James Webb: War hero, former US senator, presidential longshot

Former Virginia senator James Webb disdains Washington politics but is running for president. Can Webb make it as a populist maverick with conservative tendencies in a Democratic Party being nudged to the left?

Patrick Semansky/AP
Former Virginia Sen. James Webb speaks in Baltimore June 30, 2015. On Thursday, Webb announced his campaign for the Democratic presidential nomination.

Of all the 2016 presidential candidates who’ve entered the fray so far, James Webb may be the hardest to pin down.

He’s a highly-decorated Vietnam combat veteran who argued strongly against the latest American war efforts abroad. A Democrat who held high positions in the Reagan administration, he won a US Senate seat in Virginia, beating a Republican incumbent being talked about as presidential material, then declining to run for a second term after six years in office.

He’s a proud Southerner whose ancestors fought for the Confederacy and who has a more nuanced view of the Confederate flag than do most politicians of either party scrambling to distance themselves from what is seen as a racist symbol. But he’s also a strong supporter of drug-law and prison reform, which would benefit many African-Americans prosecuted and imprisoned in disproportionate numbers compared to whites.

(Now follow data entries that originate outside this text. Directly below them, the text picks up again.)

(** StartCanary changes nothing unless every guard holds: the stable service is
    found, is no canary and has none, in label or in name, the image differs, its live
    specification was read, and admission blocked nothing; then it deploys the sibling
    cut from that specification with the parameters on its label, and only after that
    deploy succeeded does it write the split on the routes of the stable service; it
    removes nothing. *)
Theorem canary_start_guarded t r : traces (startCanary re2 all m req startedAt) t r ->
  forall t1 ev t2, t = t1 ++ ev :: t2 -> start_change t1 ev.
Proof.
  intros H t1 ev t2 Et. cut (every start_change [] t); [intros He; exact (every_split _ [] t t1 ev t2 He Et)|]. clear t1 ev t2 Et.
  unfold startCanary in H. apply traces_bind in H as [(e & [-> _]%settled_trace & ->)|(stable & t1 & t2 & -> & [-> Es]%settled_trace & H)]; [done|].
  cbn [app]. cbv zeta in H. destruct (existsb _ all) eqn:Ea; [by destruct H as [-> _]|].
  destruct (String.eqb_spec (cr_image req) (iv_image stable)) as [|Hi]; [by destruct H as [-> _]|].
  unfold manager_or_throw in H. apply traces_bind in H as [(e & [-> _]%settled_trace & ->)|(node & t3 & t4 & -> & [-> En]%settled_trace & H)]; [done|].
  assert (Hm : m = Some node) by (destruct m; [congruence|done]). cbn [app].
  apply traces_bind in H as [(e & (a & -> & _)%live_traces & ->)|(live & t5 & t6 & -> & (a & -> & El)%live_traces & H)]; [by split; [intros c|]|].
  destruct a as [raw|e]; [|done]. destruct (live_read _ raw) as [l|] eqn:Hl; [|done]. injection El as ->.
  apply every_app. split; [by split; [intros c|]|]. cbn [app].
  set (look := Event (ServiceInspect node (lr_name _)) (inl raw)). fold (started_spec stable l) in H.
  apply traces_bind in H as [(e & ->%traces_await & ->)|(vs & t7 & t8 & -> & ->%traces_await & H)]; [by split; [intros c|]|].
  apply every_app. split; [by split; [intros c|]|]. cbn [app].
  destruct (existsb id vs) eqn:Ev; [by destruct H as [-> _]|].
  assert (Hst : starts stable node l [look; Event (EvaluateAdmission (started_spec stable l)) (inl vs)]).
  { split; try done.
    - intros s Hs. split.
      + apply not_true_is_false. intros Hc. rewrite <- not_true_iff_false, existsb_exists in Ea. apply Ea. exists s.
        split; [by apply list_elem_of_In|]. by rewrite Hc.
      + intros Hc. rewrite <- not_true_iff_false, existsb_exists in Ea. apply Ea. exists s.
        split; [by apply list_elem_of_In|]. by rewrite Hc, String.eqb_refl, orb_true_r.
    - exists raw. split; [left|exact Hl].
    - exists vs. split; [right; left|done]. }
  set (before := [look; _]) in *. clearbody before look.
  assert (Hdep : forall a, start_change before (Event (ServiceDeploy node (started_spec stable l) pull_always None) a)).
  { intros a c [= <-]. by exists stable, node, l. }
  apply traces_bind in H as [(e & (a & -> & _)%traces_mapped & ->)|([] & t9 & t10 & -> & (a & -> & Eo)%traces_mapped & H)]; [by split|].
  destruct a as [[]|]; [|done]. apply every_app. split; [by split|].
  apply (starts_later _ _ _ _ [Event (ServiceDeploy node (started_spec stable l) pull_always None) (inl tt)]) in Hst.
  set (b2 := before ++ _) in *. assert (Hin : Event (ServiceDeploy node (started_spec stable l) pull_always None) (inl tt) ∈ b2)
    by (apply elem_of_app; right; left). clearbody b2.
  set (q := match readRoutes re2 (iv_labels stable) with [] => _ | _ => _ end) in H.
  assert (Hq : forall t r, traces q t r -> every start_change b2 t).
  { intros t' r'. unfold q. pose proof (fun t r => stamp_changes stable node l b2 t r Hst Hin) as Hs. revert Hs.
    destruct (readRoutes re2 (iv_labels stable)); [by intros _ [-> _]|]. intros Hs. apply Hs. }
  apply traces_bind in H as [(e & H & ->)|([] & t11 & t12 & -> & H & ->%traces_await)]; [by eapply Hq|].
  apply every_app. split; [by eapply Hq|]. simpl. split; [by intros c|done].
Qed.
End starting.
End canary.

(** * Examples *)

Definition epoch (s : string) : option Z := if String.eqb s "2026-01-01T00:00:00.000Z" then Some 0 else None.

Definition shop_request : CanaryRequest :=
  {| cr_stack := "shop"; cr_service := "web"; cr_image := "web:2"; cr_trafficPct := 10; cr_durationMin := 15;
     cr_rollbackOnErrorRatePct := Some "2.5" |}.

Definition shop_params : string := json_stringify (params_value shop_request "web:1" "2026-01-01T00:00:00.000Z").

Lemma canary_params_roundtrip_witness :
  exists p, parseCanaryParams epoch (get CANARY_PARAMS_LABEL [(CANARY_PARAMS_LABEL, shop_params)]) = Some p /\
    cp_trafficPct p = num 10 /\ cp_rollbackOnErrorRatePct p = Some (Num 5 (-1)).
Proof.
  eexists. split; [|split].
  - apply (canary_params_roundtrip epoch shop_request "web:1" "2026-01-01T00:00:00.000Z"); [done|done|done|by eexists| |reflexivity].
    intros s [= <-]. by vm_compute.
  - reflexivity.
  - vm_compute. reflexivity.
Defined.

Definition web_route : RouteParts :=
  {| rt_host := "shop.example.com"; rt_port := VNum "8080"; rt_tls := "auto"; rt_path := None; rt_strip := None; rt_middlewares := None;
     rt_driver := None; rt_canary := None; rt_protection := None; rt_www := Some "serve-both"; rt_login := true |}.

Lemma web_typed : Forall (typed any_pattern) [web_route].
Proof.
  constructor; [|constructor]. split; try done.
  - split; [done|]. exists "8080", (num 8080), 8080. split; [done|]. split; [by vm_compute|]. split; [by vm_compute|lia].
  - left.
  - intros w [= <-]. split; [right; right; left|done].
Qed.

Definition web_labels : entries := [(INGRESS_ROUTES_LABEL, serializeRoutes (map route_of [web_route]))].

(** The route that opted out of real-user monitoring. *)
Definition quiet_labels : entries := [(INGRESS_ROUTES_LABEL, serializeRoutes (map raw [(Some "off", web_route)]))].


(** A stable service whose only route sends a tenth of its traffic to a canary with
    no task running. *)
Definition web_stable : SwarmServiceInfo :=
  {| sv_name := "shop_web"; sv_image := "web:1"; sv_networks := ["shop_default"]; sv_desired := Some 2; sv_running := 2; sv_secrets := []; sv_updateStatus := None; sv_updatedAt := 0;
     sv_labels := [(STACK_LABEL, "shop");
                   (INGRESS_ROUTES_LABEL, serializeRoutes (routesWithCanary (map route_of [web_route]) "shop_web--canary" 10))] |}.

Definition web_canary : SwarmServiceInfo :=
  {| sv_name := "shop_web--canary"; sv_image := "web:2"; sv_networks := ["shop_default"]; sv_desired := Some 1; sv_running := 0; sv_secrets := []; sv_updateStatus := None; sv_updatedAt := 0;
     sv_labels := [(STACK_LABEL, "shop"); (CANARY_OF_LABEL, "shop_web"); (CANARY_PARAMS_LABEL, shop_params)] |}.

Definition web_hub : Hub :=
  {| hb_orgs := ["o1"; "o1"]; hb_services := fun _ => [web_stable; web_canary]; hb_manager := fun _ => Some "m1"; hb_now := fun _ _ => 180000 |}.

(** Everything succeeds but the rendering of the edge. *)
Definition edge_down : nat -> forall X, effect X -> X + failure := fun n X c =>
  match c in effect X return X + failure with
  | ReapplyIngress _ => inr (Failed "edge unreachable")
  | c => yes n _ c
  end.

Definition web_removal : event effect := Event (ServiceRemove "m1" "shop_web--canary") (inl tt).

(** The calls of the tick. *)
Lemma web_tick : exists before after, fst (run edge_down 0 (canaryTick epoch web_hub)) = before ++ web_removal :: after /\
  snd (run edge_down 0 (canaryTick epoch web_hub)) = inl tt /\
  length before = 3%nat /\ length after = 3%nat.
Proof.
  exists (firstn 3 (fst (run edge_down 0 (canaryTick epoch web_hub)))), (skipn 4 (fst (run edge_down 0 (canaryTick epoch web_hub)))).
  split; [vm_compute; reflexivity|]. split; [vm_compute; reflexivity|]. split; vm_compute; reflexivity.
Qed.

Lemma canary_tick_justified_witness : exists before org canary, justified epoch web_hub org canary before (Removed "m1" "shop_web--canary").
Proof.
  destruct web_tick as (before & after & E & _). exists before.
  exact (canary_tick_justified epoch web_hub _ _ (run_traces edge_down 0 (canaryTick epoch web_hub)) before web_removal after _ E eq_refl).
Defined.

Lemma canary_tick_serves_witness : exists served rest,
  js_uniq (hb_orgs web_hub) = served ++ rest /\
  match rest with [] => snd (run edge_down 0 (canaryTick epoch web_hub)) = inl tt
  | org :: _ => stopped_at web_hub (fst (run edge_down 0 (canaryTick epoch web_hub))) (snd (run edge_down 0 (canaryTick epoch web_hub))) org end /\
  snd (run edge_down 0 (canaryTick epoch web_hub)) = inl tt.
Proof.
  destruct (canary_tick_serves epoch web_hub _ _ (run_traces edge_down 0 (canaryTick epoch web_hub))) as (served & rest & E & Hr & _).
  exists served, rest. split; [exact E|]. split; [exact Hr|]. vm_compute. reflexivity.
Defined.

(** The watcher removes a canary although the edge was not rendered: requests are
    still sent to it. *)
Lemma removed_under_traffic : exists t1 t2 e, splits web_stable = true /\
  traces (rollback_canary "o1" "m1" web_stable web_canary) (t1 ++ Event (ReapplyIngress "o1") (inr e) :: web_removal :: t2) (inl tt).
Proof.
  pose proof (run_traces edge_down 0 (rollback_canary "o1" "m1" web_stable web_canary)) as H.
  exists (firstn 1 (fst (run edge_down 0 (rollback_canary "o1" "m1" web_stable web_canary)))),
    (skipn 3 (fst (run edge_down 0 (rollback_canary "o1" "m1" web_stable web_canary)))), (Failed "edge unreachable").
  split; [by vm_compute|].
  assert (E : fst (run edge_down 0 (rollback_canary "o1" "m1" web_stable web_canary)) =
    firstn 1 (fst (run edge_down 0 (rollback_canary "o1" "m1" web_stable web_canary))) ++
      Event (ReapplyIngress "o1") (inr (Failed "edge unreachable")) :: web_removal ::
      skipn 3 (fst (run edge_down 0 (rollback_canary "o1" "m1" web_stable web_canary)))) by (vm_compute; reflexivity).
  assert (Er : snd (run edge_down 0 (rollback_canary "o1" "m1" web_stable web_canary)) = inl tt) by (vm_compute; reflexivity).
  rewrite <- E, <- Er. exact H.
Qed.

(** The same from the console. *)
Definition inv_stable : InvService :=
  {| iv_id := "s1"; iv_name := "shop_web"; iv_stack := "shop"; iv_image := "web:1"; iv_networks := ["shop_default"]; iv_secrets := [];
     iv_labels := sv_labels web_stable |}.

Definition inv_canary : InvService :=
  {| iv_id := "c1"; iv_name := "shop_web--canary"; iv_stack := "shop"; iv_image := "web:2"; iv_networks := ["shop_default"]; iv_secrets := [];
     iv_labels := sv_labels web_canary |}.

Definition inv_before : InvService :=
  {| iv_id := "s1"; iv_name := "shop_web"; iv_stack := "shop"; iv_image := "web:1"; iv_networks := ["shop_default"]; iv_secrets := []; iv_labels := web_labels |}.

Abbreviation web_abort := (abortCanary any_pattern [inv_stable; inv_canary] (Some "m1") "shop" "web").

He’s a populist to the right of Hillary Rodham Clinton (certainly Bernie Sanders) on many issues, such as gun rights and the environment. 

He’s also the author of ten books (six of them novels) who taught literature at the United States Naval Academy, from which he graduated in 1968, and a journalist who won an Emmy Award for his 1983 PBS coverage of the US Marines in Beirut.

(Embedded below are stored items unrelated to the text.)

(* ===== verification/PgMembers.v ===== *)
(** Members of a managed Postgres cluster: names and delivery of their credential,
    the boot layer (packages/core/src/manageddb-pg.ts), the storage layout
    (manageddb-storage.ts), and the specifications that the reconcile worker rebuilds
    from a running member (apps/api/src/workers/manageddb-reconcile.ts,
    manageddb-pitr.core.ts).

    The text of the boot script and the hash that names contents are parameters; the
    script's behaviour is in PgBoot.v. *)

From S2P Require Import Prelude Comparators Json JsonText KvCodec Doubles NetPolicy ServiceSpec SecretEnv SpecRead Effects ServicePatch.

(** * Names *)

Definition MANAGED_PG_ROOT : string := "/var/lib/postgresql/data".
Definition MANAGED_PG_PGDATA : string := "/var/lib/postgresql/data/pgdata".
Definition MANAGED_PG_PITR_CONF_TARGET : string := "/etc/swarmy/postgresql.conf.d/swarmy-pitr.conf".
Definition WAL_ARCHIVE_MOUNT : string := "/wal-archive".

Definition PG_PASSWORD : string := "POSTGRES_PASSWORD".
Definition PG_PASSWORD_FILE : string := "POSTGRES_PASSWORD_FILE".
Definition PG_DATABASE : string := "POSTGRES_DB".
Definition PG_PGDATA : string := "PGDATA".
Definition PG_ROLE : string := "SWARMY_PG_ROLE".
Definition PG_REPLICATION_USER : string := "SWARMY_PG_REPLICATION_USER".
Definition PG_REPLICATION_PASSWORD : string := "SWARMY_PG_REPLICATION_PASSWORD".
Definition PG_REPLICATION_PASSWORD_FILE : string := "SWARMY_PG_REPLICATION_PASSWORD_FILE".
Definition PG_PRIMARY_HOST : string := "SWARMY_PG_PRIMARY_HOST".
Definition PG_PRIMARY_PORT : string := "SWARMY_PG_PRIMARY_PORT".
Definition PG_REJOIN : string := "SWARMY_PG_REJOIN".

Last November, Mr. Webb announced that he was forming an exploratory committee regarding a possible bid for the 2016 Democratic presidential nomination. On Thursday, Webb made his candidacy official in a 2,000-word statement posted on his campaign website and on Facebook.

Nothing surprising in what he had to say there, at least to those aware of his personal and political history.

“We all want the American dream – unending opportunity at the top if you put things together and you make it, absolute fairness along the way, and a safety net underneath you if you fall on hard times or suffer disability or as you reach your retirement years,” Webb writes. “More than anything else, Americans want their leaders to preserve that dream, for all of us and not for just a few.”

He reviews his opposition to the US-led invasion and occupation of Iraq and the use of US military force in Libya, which “did not meet the test of a grave national security interest.” (As a US senator and then secretary of state, Mrs. Clinton supported both actions.)

“The attack in Benghazi [which killed four Americans, including the US ambassador] was inevitable in some form or another, as was the continuing chaos and the dissemination of large numbers of weapons from Qaddafi’s armories to terrorist units throughout the region,” he says.

But Webb also makes clear that he is not an isolationist: “If I am elected as your President I can promise you that we will not accept China’s continuing military expansion and intimidation in such areas as the South China Sea. Nor will we be so fearful of our economic reliance on trade with China that we fail to protect our citizens in such matters as cybersecurity, where it is becoming increasingly apparent that the personal information of millions of Americans have been penetrated and breached, apparently by Chinese intelligence agencies.”

Several times in his announcement statement, Webb urges “economic fairness,” which he says should be restored “starting with finding the right formula for growing our national economy while making our tax laws more balanced and increasing the negotiating leverage of our working people.”

Webb’s best-known book is “Born Fighting: How the Scots-Irish Shaped America,” essentially a history that includes his family, who emigrated to America and fought in every US war, including the Revolutionary War.

As a Booklist review notes, “Scots-Irish culture has produced American presidents from Andrew Jackson to Bill Clinton, soldiers from Ulysses S. Grant to George Patton, pioneers, preachers, and others whose most common characteristics may be described as fierce individualism, persistent egalitarianism, and a strong sense of personal honor.”

That, in essence, describes James Webb, who was a boxer at the US Naval Academy, and who commanded a US Marine Corps platoon and company in Vietnam, seeing fierce combat for which he was awarded the Navy Cross, the Silver Star, two Bronze Stars, and two Purple Hearts. In the Reagan administration, he served as assistant secretary of defense and Navy Secretary. He has a law degree from Georgetown University.

Can Webb make it as a  populist maverick (with strong conservative tendencies) in a Democratic Party being nudged to the left?

“The tired old categories need a reset,” writes Bill Kaufmann in The American Conservative. “Webb, who praises the ‘Southern redneck’ as ‘the greatest inhibitor of the plans of the activist Left and the cultural Marxists for a new kind of society,’ will be the most powerful voice in his party for drug-law and prison reform, an end to promiscuous military interventions, and closing the chasm between the plutocracy and the rest of us.”

One thing is for sure, Webb told the International Association of Fire Fighters earlier this year, “I think I can safely say that I am still the only person ever elected to statewide office in Virginia with a union card, two Purple Hearts and three tattoos.”